> **Requirement**
For this exercise, output the line holding "all_calls looks (runDiff" and all subsequent lines of the entries below, unchanged, up to and including the last.

> **Material for this task**
*** Begin section ***

(** C10: taking over and reverting is the identity: on a file system in which only
    renames may fail, as from one file system to another one they do, and with
    nothing in the backup yet, takeoverNeutralize and then takeoverRestore leave
    every file where it was, with its content. *)
Theorem takeover_roundtrip (is_not_exist : error -> bool) (bl : list string) (s : FS) :
  bl <> [] -> Forall proper bl ->
  (forall p, p = abs bl \/ below (abs bl) p -> files s !! p = None) ->
  wp (fs_spec False)
    (e ← takeoverNeutralize (abs bl) false;
     match e with Some e => Ret (Some e) | None => takeoverRestore is_not_exist (abs bl) false end) s
    (fun r s' => r = None /\ s' = s).
Proof.
  intros Hbl Hp Hempty. apply wp_bind. eapply wp_mono; [|by apply wp_neutralize].
  intros r s1 (-> & l & done & Hn & Hl & _ & (Ho & Hq & Hx) & Hc).
  assert (forall x, x ∈ l <-> x ∈ done) as Hdone.
  { intros x. split; [|by intros Hxd; apply Hx]. intros Hxl. destruct Hc as [[]|Hc]. apply Hc; [done|by apply Hl]. }
  assert (forall x, x ∈ l -> files s1 !! backup_path (abs bl) x = files s !! x) as Hgx
    by (intros x Hxl; by apply Hx, Hdone).
  assert (forall p, p ∉ backup_path (abs bl) <$> l -> files s1 !! p = if decide (p ∈ l) then None else files s !! p) as Hq1.
  { intros p Hpl. rewrite Hq by done. apply decide_ext. by rewrite Hdone. }
  assert (forall x, x ∈ l -> below (abs bl) (backup_path (abs bl) x)) as Hbelow
    by (intros x Hxl; apply backup_below; [done..|]; by apply Hl).
  apply wp_bind, wp_call; [done|]. intros st ? [-> Hst].
  destruct (match st with Err e => is_not_exist e | Ok _ => false end) eqn:Est.
  - apply wp_ret. split; [done|]. destruct st as [|e]; [done|]. destruct Hst as [[]|Hst].
    assert (forall x, x ∉ l) as Hnil.
    { intros x Hxl. destruct (Hl x Hxl) as [Hsome _]. rewrite <-Hgx, Hst in Hsome by auto. by destruct Hsome. }
    apply FS_eq; [|done]. apply map_eq. intros p. rewrite Hq1; [by rewrite decide_False|].
    intros (x & _ & Hxl)%list_elem_of_fmap. by apply (Hnil x).
  - apply wp_bind, wp_call; [done|]. intros r ? (-> & Hr & Hin & [[]|Hall]).
    assert (forall f, f ∈ r <-> f ∈ backup_path (abs bl) <$> l) as Hrl.
    { intros f. split.
      - intros Hf. destruct (Hin f Hf) as [Hsome Hb]. destruct (decide (f ∈ backup_path (abs bl) <$> l)) as [|Hnf]; [done|].
        rewrite Hq1, (Hempty f Hb) in Hsome by done. destruct (decide (f ∈ l)), Hsome; done.
      - intros (x & -> & Hxl)%list_elem_of_fmap. apply Hall; [|by apply Hbelow]. rewrite Hgx by done. by apply Hl. }
    assert (forall f, f ∈ r -> exists x, x ∈ l /\ netplan_file x /\ f = backup_path (abs bl) x /\ restore_path (abs bl) f = x) as Hback.
    { intros f (x & -> & Hxl)%Hrl%list_elem_of_fmap. exists x. pose proof (proj2 (Hl x Hxl)) as Hnx.
      split_and!; [done..|]. by apply restore_backup. }
    apply wp_bind. eapply wp_mono; [|apply (wp_move_all False (restore_path (abs bl)) r); [done| |]].
    + intros _ s2 (done2 & Hr2 & Hc2). apply wp_ret. split; [done|].
      by apply (relocated_back bl Hbl Hp l r done2 s s1 s2).
    + intros f f' Hf Hf' Heq. destruct (Hback f Hf) as (x & _ & _ & -> & Hrx), (Hback f' Hf') as (x' & _ & _ & -> & Hrx').
      congruence.
    + intros f f' Hf Hf' Heq. destruct (Hback f Hf) as (x & _ & Hnx & -> & Hrx), (Hback f' Hf') as (x' & _ & Hnx' & -> & Hrx').
      rewrite Hrx in Heq. symmetry in Heq. revert Heq. by apply backup_other.
Qed.
(* ===== verification/ConsoleProps.v ===== *)
(** * What `netcfg diff` announces

    diff prints what the difference of the two states lists, and nothing is
    removed by that difference which it has not printed. *)

From S2P Require Import Prelude GoStd GoNet Effect Config State BuildState Netlink Dhcp World Removals Apply Reconcile Examples Console.

(** ** Programs at a terminal *)

(** Where nothing but a file is read: what is printed is recorded, the file is
    [file], and nothing else is called. *)
Definition console_spec (path : string) (file : res string) : spec tty (list string) := Spec
  (fun X e out => match e with Print _ => True | Sys (ReadFile p) => p = path | _ => False end)
  (fun X e out => match e in tty X return X -> list string -> Prop with
   | Print s => fun _ out' => out' = out ++ [s]
   | Sys e => match e in sys X return X -> list string -> Prop with
              | ReadFile _ => fun r out' => r = file /\ out' = out
              | _ => fun _ out' => out' = out
              end
   | _ => fun _ out' => out' = out
   end) False.

Section prints.
Context (path : string) (file : res string).
#[local] Abbreviation sp := (console_spec path file).

(** The program only prints, the texts [l]. *)
Definition prints {A} (p : prog tty A) (l : list string) : Prop :=
  forall out, wp sp p out (fun _ out' => out' = out ++ l).

Lemma prints_println s : prints (println s) [s +:+ newline].
Proof. intros out. by apply wp_call. Qed.

Lemma prints_seq {A} (p : prog tty unit) (q : prog tty A) l l' :
  prints p l -> prints q l' -> prints (p ;; q) (l ++ l').
Proof.
  intros Hp Hq out. apply wp_bind. eapply wp_mono; [|apply Hp]. intros ? ? ->.
  eapply wp_mono; [|apply Hq]. intros ? ? ->. by rewrite app_assoc.
Qed.

Lemma prints_each {A} (l : list A) body (f : A -> list string) :
  (forall a, prints (body a) (f a)) -> prints (for_each l body) (concat (f <$> l)).
Proof.
  intros Hb. induction l as [|a l IH]; [intros out; apply wp_ret; by rewrite app_nil_r|].
  by apply prints_seq.
Qed.
End prints.

(** A line for each element. *)
Lemma prints_lines {A} path file (l : list A) (f : A -> string) :
  prints path file (for_each l (fun a => println (f a))) ((fun a => f a +:+ newline) <$> l).
Proof.
  intros out. eapply wp_mono; [|apply (prints_each _ _ _ _ (fun a => [f a +:+ newline]))].
  - intros ? ? ->. f_equal. clear. by induction l; simpl; f_equal.
  - intros a. apply prints_println.
Qed.

(** ** The lines of a difference *)

Section diff.
Context `{RangeOrder}.

Definition device_lines (verb : string) (e : string * list string) : list string :=
  (fun dev => device_line verb dev e.1 +:+ newline) <$> e.2.

Definition item_lines (site : Z) (verb what prep : string) (e : string * gomap (list string)) : list string :=
  concat ((fun d : string * list string =>
    (fun item => item_line verb (what +:+ " " +:+ item) prep d.1 e.1 +:+ newline) <$> d.2) <$> gm_range (site + 5) e.2).

Lemma prints_devices path file site m verb :
  prints path file (print_devices site m verb) (concat (device_lines verb <$> gm_range site m)).
Proof. apply prints_each. intros [ns devs]. apply prints_lines. Qed.

Lemma prints_items path file site m verb what prep :
  prints path file (print_items site m verb what prep) (concat (item_lines site verb what prep <$> gm_range site m)).
Proof. apply prints_each. intros [ns devItems]. apply prints_each. intros [dev items]. apply prints_lines. Qed.

(** What diff says of a difference, line by line. *)
Inductive announced (d : Diff) : string -> Prop :=
| announced_ns_removed ns : ns ∈ Diff_NsToRemove d -> announced d ("  - Remove namespace: " +:+ ns)
| announced_ns_added ns : ns ∈ Diff_NsToAdd d -> announced d ("  + Add namespace: " +:+ ns)
| announced_device_removed ns dev : dev ∈ listed (Diff_DevicesToRemove d) ns ->
    announced d (device_line "- Remove" dev ns)
| announced_device_added ns dev : dev ∈ listed (Diff_DevicesToAdd d) ns -> announced d (device_line "+ Add" dev ns)
| announced_address_removed ns dev a : a ∈ listed2 (Diff_AddressesToRemove d) ns dev ->
    announced d (item_line "- Remove" ("address " +:+ a) "from" dev ns)
| announced_address_added ns dev a : a ∈ listed2 (Diff_AddressesToAdd d) ns dev ->
    announced d (item_line "+ Add" ("address " +:+ a) "to" dev ns)
| announced_route_removed ns dev r : r ∈ listed2 (Diff_RoutesToRemove d) ns dev ->
    announced d (item_line "- Remove" ("route " +:+ r) "from" dev ns)
| announced_route_added ns dev r : r ∈ listed2 (Diff_RoutesToAdd d) ns dev ->
    announced d (item_line "+ Add" ("route " +:+ r) "to" dev ns).

Lemma elem_of_device_lines site m verb t :
  t ∈ concat (device_lines verb <$> gm_range site m) <->
  exists ns dev, dev ∈ listed m ns /\ t = device_line verb dev ns +:+ newline.
Proof.
  rewrite elem_of_concat_fmap. split.
  - intros ([ns devs] & Hin%elem_of_range & (dev & -> & Hdev)%list_elem_of_fmap).
    exists ns, dev. split; [|done]. unfold listed, gm_get. by rewrite Hin.
  - intros (ns & dev & Hdev & ->). unfold listed in Hdev.
    destruct (gm_get m ns) as [devs|] eqn:Hg; [|by apply not_elem_of_nil in Hdev].
    exists (ns, devs). split; [by apply elem_of_range|]. by apply list_elem_of_fmap; exists dev.
Qed.

Lemma elem_of_item_lines site m verb what prep t :
  t ∈ concat (item_lines site verb what prep <$> gm_range site m) <->
  exists ns dev item, item ∈ listed2 m ns dev /\ t = item_line verb (what +:+ " " +:+ item) prep dev ns +:+ newline.
Proof.
  rewrite elem_of_concat_fmap. unfold item_lines, listed2, nested_get. setoid_rewrite elem_of_concat_fmap. split.
  - intros ([ns devs] & Hin%elem_of_range & [dev items] & Hdev%elem_of_range & (item & -> & Hitem)%list_elem_of_fmap).
    exists ns, dev, item. split; [|done]. simpl in Hdev. unfold gm_get. by rewrite Hin, Hdev.
  - intros (ns & dev & item & Hitem & ->).
    destruct (gm_get m ns) as [devs|] eqn:Hg; [|by apply not_elem_of_nil in Hitem].
    destruct (gm_get devs dev) as [items|] eqn:Hg'; [|by apply not_elem_of_nil in Hitem].
    exists (ns, devs). split; [by apply elem_of_range|]. exists (dev, items). split; [by apply elem_of_range|].
    by apply list_elem_of_fmap; exists item.
Qed.

(** *** All that diff prints *)

Lemma prints_changes path file d :
  exists l, prints path file (print_changes d) l /\
    forall t, t ∈ l <-> t = "The following changes would be applied:" +:+ newline \/ t = newline \/
      exists line, announced d line /\ t = line +:+ newline.
Proof.
  eexists. split.
  { unfold print_changes. repeat (apply prints_seq; [first [apply prints_println|apply prints_lines|
      apply prints_devices|apply prints_items]|]). apply prints_items. }
  intros t. rewrite !elem_of_app, !elem_of_device_lines, !elem_of_item_lines, !list_elem_of_fmap, !list_elem_of_singleton.
  split.
  - intros Ht. repeat destruct Ht as [Ht|Ht]; try by (left + (right; left)).
    all: right; right; naive_solver eauto using announced.
  - intros [->|[->|(line & Hl & ->)]]; [tauto..|]. destruct Hl; naive_solver.
Qed.

(** The two states agree for diff: in their namespaces, in their devices, but for
    those that netcfg did not create, and in the addresses and routes of these.
    Their SIDs and neighbour proxies are not compared. *)
Definition agree (oldState newState : State) : Prop :=
  (forall ns, is_Some (gm_get (State_Namespaces oldState) ns) <-> is_Some (gm_get (State_Namespaces newState) ns)) /\
  (forall ns dev, is_Some (dev_at newState ns dev) -> is_Some (dev_at oldState ns dev)) /\
  (forall ns dev o, dev_at oldState ns dev = Some (Some o) -> dev_at newState ns dev = None ->
     DeviceState_CreatedBy o <> "netcfg") /\
  (forall ns dev o n, dev_at oldState ns dev = Some (Some o) -> dev_at newState ns dev = Some (Some n) ->
     (forall a, a ∈ DeviceState_Addresses o <-> a ∈ DeviceState_Addresses n) /\
     (forall r, r ∈ DeviceState_Routes o <-> r ∈ DeviceState_Routes n)).

(** A removal that diff has announced. *)
Definition announced_perm `{Libs} (d : Diff) X (e : sys X) (w : World) : Prop :=
  match e with
  | NewHandle | NewHandleAt _ | HandleClose _ | NsGetFromName _ | NsClose _ | LinkByName (Some _) _ => True
  | AddrDel h l a => exists ns cidr, handle_at w h ns /\ ParseAddr cidr = Ok a /\
      announced d (item_line "- Remove" ("address " +:+ cidr) "from" (Link_Name l) ns)
  | RouteDel h r => exists ns dev route, handle_at w h ns /\ route_request route r /\
      announced d (item_line "- Remove" ("route " +:+ route) "from" dev ns)
  | LinkDel h l => exists ns, handle_at w h ns /\ announced d (device_line "- Remove" (Link_Name l) ns)
  | NsDeleteNamed ns => announced d ("  - Remove namespace: " +:+ ns)
  | _ => False
  end.

Lemma removal_announced `{Libs} d X (e : sys X) w : removal_perm d X e w -> announced_perm d X e w.
Proof.
  destruct e; try done; try (destruct h; done); simpl.
  - intros [Hl _]. by apply announced_ns_removed.
  - intros (ns & Hh & Hl). exists ns. split; [done|]. by apply announced_device_removed.
  - intros (ns & cidr & Hh & Hl & Hp). exists ns, cidr. split_and!; [done..|]. by apply announced_address_removed.
  - intros (ns & dev & route & Hh & Hl & Hp). exists ns, dev, route. split_and!; [done..|]. by apply announced_route_removed.
Qed.
End diff.


#[local] Existing Instances Examples.libs range_map_to_list.

(** With no state of an earlier run. *)
Definition no_file : res string := Err (ESys "no such file" 2).
Definition no_state : res State := Err (ESys "no such file" 2).

Lemma new_state_ok : state_ok NewState.
Proof. split; [by intros ns; simpl|]. by intros ns dev. Qed.


(** ** What diff does not announce

    Two states that differ in their SIDs alone agree for diff, but apply deletes
    the SID that is gone. *)
Definition with_sids (sids : list string) : State :=
  MkState 1 0 "" (Some {[ "" := Some (MkNsState (Some ∅) sids) ]}).

Lemma diff_misses_sids :
  agree (with_sids ["fc00::1"]) (with_sids []) /\
  srv6_orphans (ns_of (with_sids ["fc00::1"]) "") (ns_of (with_sids []) "") = ["fc00::1"].
Proof.
  assert (forall sids ns, gm_get (State_Namespaces (with_sids sids)) ns =
    if decide ("" = ns) then Some (Some (MkNsState (Some ∅) sids)) else None) as Hns
    by (intros sids ns; apply gm_get_singleton).
  assert (forall sids ns dev, dev_at (with_sids sids) ns dev = None) as Hdev
    by (intros sids ns dev; unfold dev_at; rewrite Hns; case_decide; [|done]; unfold gm_get; simpl; by rewrite lookup_empty).
  split; [|vm_compute; reflexivity]. split_and!.
  - intros ns. rewrite !Hns. by case_decide.
  - intros ns dev. by rewrite !Hdev.
  - intros ns dev o. by rewrite Hdev.
  - intros ns dev o n. by rewrite Hdev.
Qed.

(** ** Looking changes nothing

    The commands that print only read and print, and give back the handles that
    they open. *)
Definition looks X (e : tty X) : Prop :=
  match e with
  | Print _ | Scanln | WgGetDevice _ _ | WgListDevices _ | WgGeneratePrivateKey | WgGenerateKey => True
  | Sys e =>
      match e with
      | NewHandle | NewHandleAt _ | HandleClose _ | NsGetFromName _ | NsClose _ | LinkByName _ _ | LinkList _
      | AddrList _ _ _ | RouteList _ _ | ReadDir _ | ReadFile _ | WgNew | WgClose _ => True
      | _ => False
      end
  | _ => False
  end.

Lemma all_calls_of_sys (P : forall X, tty X -> Prop) {A} (p : prog sys A) :
  all_calls (fun X e => P X (Sys e)) p -> all_calls P (of_sys p).
Proof. induction p as [r| |X e k IH]; simpl; [done..|]. intros [He Hk]. split; [done|]. intros x. by apply IH. Qed.

Ltac looks_tac := unfold println; repeat (calls_tac || (apply all_calls_of_sys; calls_tac)); try exact I.

Section looks.
Context `{ConsoleLibs} `{RangeOrder} (is_not_exist : error -> bool).

Lemma looks_showNamespace ns args : all_calls looks (showNamespace ns args).
Proof.
  unfold showNamespace, status_line, deferred, New, NewWithNetns, ListLinks, ListAddresses, link_by_name, Close. looks_tac.
Qed.

Lemma looks_showLinkDetails m link : all_calls looks (showLinkDetails m link).
Proof. unfold showLinkDetails, ListAddresses, ListRoutes, link_by_name. looks_tac. Qed.

Lemma looks_showWireGuardDevice client name : all_calls looks (showWireGuardDevice client name).
Proof. unfold showWireGuardDevice, GetDevice. looks_tac. Qed.
#[local] Hint Resolve looks_showNamespace looks_showLinkDetails looks_showWireGuardDevice : calls.

Lemma looking_changes_nothing unmarshal `{Libs} errorText cfg configDir args :
  all_calls looks (runDiff is_not_exist unmarshal cfg) /\
  all_calls looks (runGenerate cfg configDir) /\
  all_calls looks (showAllNamespaces is_not_exist errorText args) /\
  all_calls looks (runShow args) /\
  all_calls looks (runNetnsList is_not_exist) /\
  all_calls looks wgGenkey /\ all_calls looks wgPubkey /\ all_calls looks wgGenpsk /\ all_calls looks (wgShow args).
Proof.
  split_and!; unfold runDiff, print_changes, print_devices, print_items, state_load, runGenerate, showAllNamespaces,
    runShow, runNetnsList, ListNetns, wgGenkey, wgPubkey, wgGenpsk, GenerateKeyPair, GeneratePresharedKey, wgShow,
    show_devices, ListDevices, NewWireGuardManager, ListLinks, New, Close, link_by_name, deferred; looks_tac.
Qed.
End looks.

*** End section ***

> **Result for this exercise**
  all_calls looks (runDiff is_not_exist unmarshal cfg) /\
  all_calls looks (runGenerate cfg configDir) /\
  all_calls looks (showAllNamespaces is_not_exist errorText args) /\
  all_calls looks (runShow args) /\
  all_calls looks (runNetnsList is_not_exist) /\
  all_calls looks wgGenkey /\ all_calls looks wgPubkey /\ all_calls looks wgGenpsk /\ all_calls looks (wgShow args).
Proof.
  split_and!; unfold runDiff, print_changes, print_devices, print_items, state_load, runGenerate, showAllNamespaces,
    runShow, runNetnsList, ListNetns, wgGenkey, wgPubkey, wgGenpsk, GenerateKeyPair, GeneratePresharedKey, wgShow,
    show_devices, ListDevices, NewWireGuardManager, ListLinks, New, Close, link_by_name, deferred; looks_tac.
Qed.
End looks.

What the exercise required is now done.